Our results remark that the variation in the value assigned to the future by the Hikikomori group compared to other groups with respect to the discount rate curves is very interesting and worth future investigations. At the beginning of the time domain, the higher discount rate of high-level Hikikomori subjects could indicate a preference for immediate gains or difficulty planning for the future. This may be related to their tendency to isolate themselves from society. In the central part of the time domain, the discount rate is lower than in the other groups, which could indicate an increase in consideration for the future or a change in values and perspectives. There may be some sort of reflection or emotional growth that leads to greater consideration for the future or simply confusion. Finally, at the end of the time domain (after 45 days), the discount rate functional mean of people in the more severe Hikikomori class is once again higher and could be due to a series of factors, such as a feeling of loss of control over the future or a renunciation of hope for an improvement. This interpretation could suggest an evolution in how Hikikomori individuals view time and the future, with variations in their attitude over time. However, it is essential to underline that this is only one possible interpretation and that understanding the Hikikomori phenomenon would require more detailed and in-depth research in psychology and sociology.
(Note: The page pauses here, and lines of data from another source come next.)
(** X16: the commits URL is the base URL, ["/repos/"], the owner, ["/"],
    the name and ["/commits"], with nothing escaped. For owner logins
    without a slash it tells the repositories apart: two calls with the
    same URL are calls for the same owner and name. *)
Theorem commits_url_determines_repository (owner repo owner' repo' : string) :
  no_slash owner = true -> no_slash owner' = true ->
  request_url (commits_endpoint owner repo) =
    request_url (commits_endpoint owner' repo') ->
  owner = owner' /\ repo = repo'.
Proof.
  intros Ho Ho' H. unfold request_url, commits_endpoint in H.
  apply append_inj_l, append_inj_l, append_inj_l in H.
  apply split_at_first_slash in H as [-> H]; [|done|done].
  split; [reflexivity|]. by apply append_inj_r in H.
Qed.

Lemma commits_url_determines_repository_witness :
  request_url (commits_endpoint "octo" "UNKNOWN") =
    "https://api.github.com/repos/octo/UNKNOWN/commits" /\
  ("octo" = "octo" /\ "UNKNOWN" = "UNKNOWN").
Proof.
  split; [reflexivity|].
  apply (commits_url_determines_repository "octo" "UNKNOWN" "octo" "UNKNOWN");
    reflexivity.
Defined.

(** ** Counts do not depend on the order of the commits *)

Lemma aggregate_commits_count commits counts ac :
  aggregate_commits commits = Ok counts -> ac ∈ counts ->
  commits_num ac =
    Z.of_nat (length (List.filter (authored_by (author ac)) commits)).
Proof.
  intros H Hac. rewrite (aggregate_commits_ok_shape _ _ H) in Hac.
  apply elem_of_authors_commits_of in Hac.
  assert (Hnd : NoDup (key_norm <$> (foldl bump [] (attributions commits)).*1)).
  { apply NoDup_foldl_bump. simpl. apply NoDup_nil_2. }
  rewrite <- (dict_get_hit _ _ _ Hnd Hac), dict_get_foldl. simpl.
  by rewrite count_attributions.
Qed.

Lemma aggregate_commits_covers commits counts c k :
  aggregate_commits commits = Ok counts ->
  c ∈ commits -> commit_author c = Ok (Some k) ->
  exists ac, ac ∈ counts /\ key_eqb (author ac) k = true.
Proof.
  intros H Hc Hk. rewrite (aggregate_commits_ok_shape _ _ H).
  assert (Hin : k ∈ attributions commits).
  { unfold attributions. apply list_elem_of_omap. exists c. by rewrite Hk. }
  pose proof (foldl_bump_keys_new _ [] k Hin) as Hnew.
  apply list_elem_of_fmap in Hnew as [k' [Heq Hk']].
  apply list_elem_of_fmap in Hk' as [[k'' v] [-> Hkv]]. simpl in Heq.
  exists {| author := k''; commits_num := v |}. split.
  - by apply elem_of_authors_commits_of.
  - simpl. apply key_eqb_norm. congruence.
Qed.

Lemma authored_by_key_eqb k k' c :
  key_eqb k k' = true -> authored_by k c = authored_by k' c.
Proof.
  intros Heq. unfold authored_by.
  destruct (commit_author c) as [[k0|]|e]; try reflexivity.
  apply key_eqb_norm in Heq.
  destruct (key_eqb k0 k) eqn:E.
  - apply key_eqb_norm in E. symmetry. apply key_eqb_norm. congruence.
  - apply key_eqb_false in E. symmetry. apply key_eqb_false. congruence.
Qed.

Lemma filter_length_Permutation {A} (p : A -> bool) l l' :
  Permutation l l' -> length (List.filter p l) = length (List.filter p l').
Proof.
  induction 1 as [|x l l' _ IH|x y l|l l' l'' _ IH1 _ IH2]; simpl.
  - reflexivity.
  - destruct (p x); simpl; congruence.
  - destruct (p x), (p y); reflexivity.
  - congruence.
Qed.

(** X17: the counts do not depend on the order in which the commits come:
    aggregating a rearranged list also returns, and every author has the
    same count there. Only the order of the buckets follows the commits. *)
Theorem aggregate_commits_ignores_commit_order (commits commits' : list json)
    (counts : list RepositoryAuthorCommitsNum) :
  Permutation commits commits' ->
  aggregate_commits commits = Ok counts ->
  exists counts',
    aggregate_commits commits' = Ok counts' /\
    (forall ac, ac ∈ counts ->
       exists ac', ac' ∈ counts' /\
         key_eqb (author ac') (author ac) = true /\
         commits_num ac' = commits_num ac) /\
    sum_commits counts' = sum_commits counts.
Proof.
  intros Hperm H.
  assert (Hwf : Forall (fun c => is_ok (commit_author c) = true) commits).
  { unfold aggregate_commits in H.
    destruct (count_authors commits []) as [d|] eqn:Hc; [|discriminate].
    by eapply count_authors_ok. }
  assert (Hwf' : Forall (fun c => is_ok (commit_author c) = true) commits').
  { by rewrite <- Hperm. }
  assert (H' : aggregate_commits commits' =
               Ok (authors_commits_of (foldl bump [] (attributions commits')))).
  { unfold aggregate_commits. by rewrite (count_authors_fold _ _ Hwf'). }
  eexists. split; [exact H'|]. split.
  - intros ac Hac.
    pose proof (aggregate_commits_count _ _ _ H Hac) as Hn.
    assert (Hpos : 0 < commits_num ac).
    { rewrite (aggregate_commits_ok_shape _ _ H) in Hac.
      apply elem_of_authors_commits_of in Hac.
      eapply (foldl_bump_positive _ []); [|exact Hac].
      intros k v Hin. by apply elem_of_nil in Hin. }
    destruct (List.filter (authored_by (author ac)) commits) as [|c cs] eqn:Hf;
      [simpl in Hn; lia|].
    assert (Hc : In c (List.filter (authored_by (author ac)) commits))
      by (rewrite Hf; left; reflexivity).
    apply filter_In in Hc as [Hc Hby].
    unfold authored_by in Hby.
    destruct (commit_author c) as [[k|]|] eqn:Hk; try discriminate.
    assert (Hc' : c ∈ commits') by (rewrite <- Hperm; by apply list_elem_of_In).
    destruct (aggregate_commits_covers _ _ _ _ H' Hc' Hk) as (ac' & Hac' & Heq).
    exists ac'. split; [exact Hac'|].
    assert (Hkk : key_eqb (author ac') (author ac) = true).
    { apply key_eqb_norm. apply key_eqb_norm in Heq, Hby. congruence. }
    split; [exact Hkk|].
    rewrite (aggregate_commits_count _ _ _ H' Hac'), Hn, <- Hf.
    f_equal. rewrite <- (filter_length_Permutation _ _ _ Hperm).
    f_equal. apply filter_ext. intros x. by apply authored_by_key_eqb.
  - rewrite (aggregate_commits_ok_shape _ _ H).
    rewrite !sum_commits_of, !dict_sum_foldl, !length_attributions. simpl.
    f_equal. f_equal. symmetry. by apply filter_length_Permutation.
Qed.

Lemma aggregate_commits_ignores_commit_order_witness :
  exists counts',
    aggregate_commits [commit_by "b"; commit_by "a"; commit_by "a"] = Ok counts' /\
    sum_commits counts' = 3.
Proof.
  destruct (aggregate_commits_ignores_commit_order
              [commit_by "a"; commit_by "b"; commit_by "a"]
              [commit_by "b"; commit_by "a"; commit_by "a"]
              [ {| author := KStr "a"; commits_num := 2 |};
                {| author := KStr "b"; commits_num := 1 |} ])
    as (counts' & H' & _ & Hsum).
  - apply perm_swap.
  - vm_compute. reflexivity.
  - exists counts'. split; [exact H'|]. rewrite Hsum. reflexivity.
Defined.

(** X18: ["unknown"] stands in only for an author object without a
    [login] key. A login that is present and null is counted under the
    null key, in a bucket of its own. *)
Theorem null_login_is_not_unknown (commits : list json)
    (counts : list RepositoryAuthorCommitsNum)
    (m a : gmap string json) :
  aggregate_commits commits = Ok counts ->
  JObj m ∈ commits ->
  m !! "author" = Some (JObj a) ->
  a !! "login" = Some JNull ->
  authored_by (KStr "unknown") (JObj m) = false /\
  exists ac, ac ∈ counts /\ author ac = KNone /\ 0 < commits_num ac.
Proof.
  intros H Hin Hm Ha.
  assert (Hk : commit_author (JObj m) = Ok (Some KNone)).
  { unfold commit_author. cbn. rewrite Hm. cbn.
    destruct (map_to_list a) eqn:E.
    - apply map_to_list_empty_iff in E. subst a. by rewrite lookup_empty in Ha.
    - cbn. rewrite Ha. reflexivity. }
  split; [unfold authored_by; by rewrite Hk|].
  destruct (aggregate_commits_covers _ _ _ _ H Hin Hk) as (ac & Hac & Heq).
  exists ac. split; [exact Hac|]. split.
  - by destruct (author ac).
  - rewrite (aggregate_commits_ok_shape _ _ H) in Hac.
    apply elem_of_authors_commits_of in Hac.
    eapply (foldl_bump_positive _ []); [|exact Hac].
    intros k v Hin'. by apply elem_of_nil in Hin'.
Qed.

Lemma null_login_is_not_unknown_witness :
  exists ac,
    ac ∈ [ {| author := KStr "a"; commits_num := 1 |};
           {| author := KNone; commits_num := 1 |} ] /\
    author ac = KNone.
Proof.
  destruct (null_login_is_not_unknown
              [commit_by "a"; py_dict [("author", py_dict [("login", JNull)])]]
              [ {| author := KStr "a"; commits_num := 1 |};
                {| author := KNone; commits_num := 1 |} ]
              (list_to_map [("author", py_dict [("login", JNull)])])
              (list_to_map [("login", JNull)]))
    as (_ & ac & Hac & Hk & _).
  - vm_compute. reflexivity.
  - apply elem_of_cons. right. apply elem_of_cons. left. reflexivity.
  - reflexivity.
  - reflexivity.
  - exists ac. split; [exact Hac|exact Hk].
Defined.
The present work made it possible to highlight features of the discount function and, in general, intertemporal choices that a-priori could not easily be questioned. In particular, the graphical representation of the discount rate in Fig. 6a shows that in the interval in which the difference between the three classes is significant, the discount rate of the High class is characterised by smaller fluctuations. This observation, combined with the information described in Fig. 3a opens the way for possible future studies that address an important issue that this paper has highlighted: the relationship between a discount rate with smaller fluctuations in a period and an impatience that could change its sign.

The study is fascinating both from a methodological and practical perspective. It’s worth noting that the data collection process relies on collecting information from individuals who have volunteered to participate online. As a result, it’s important to remember the potential for self-selection bias, which could impact the accuracy of the results obtained through statistical tests used in the study. Future studies could focus on experimental research that, through randomisation, can eliminate bias due to possible confounding variables. Another very interesting line of research is definitely trying to build models of forecasting the profiles of investors identified with discount functions treated with the FDA through statistical learning techniques and provide exciting interpretability and explainability metrics (see, e.g. Maturo and Verde 2022, 2023, 2024).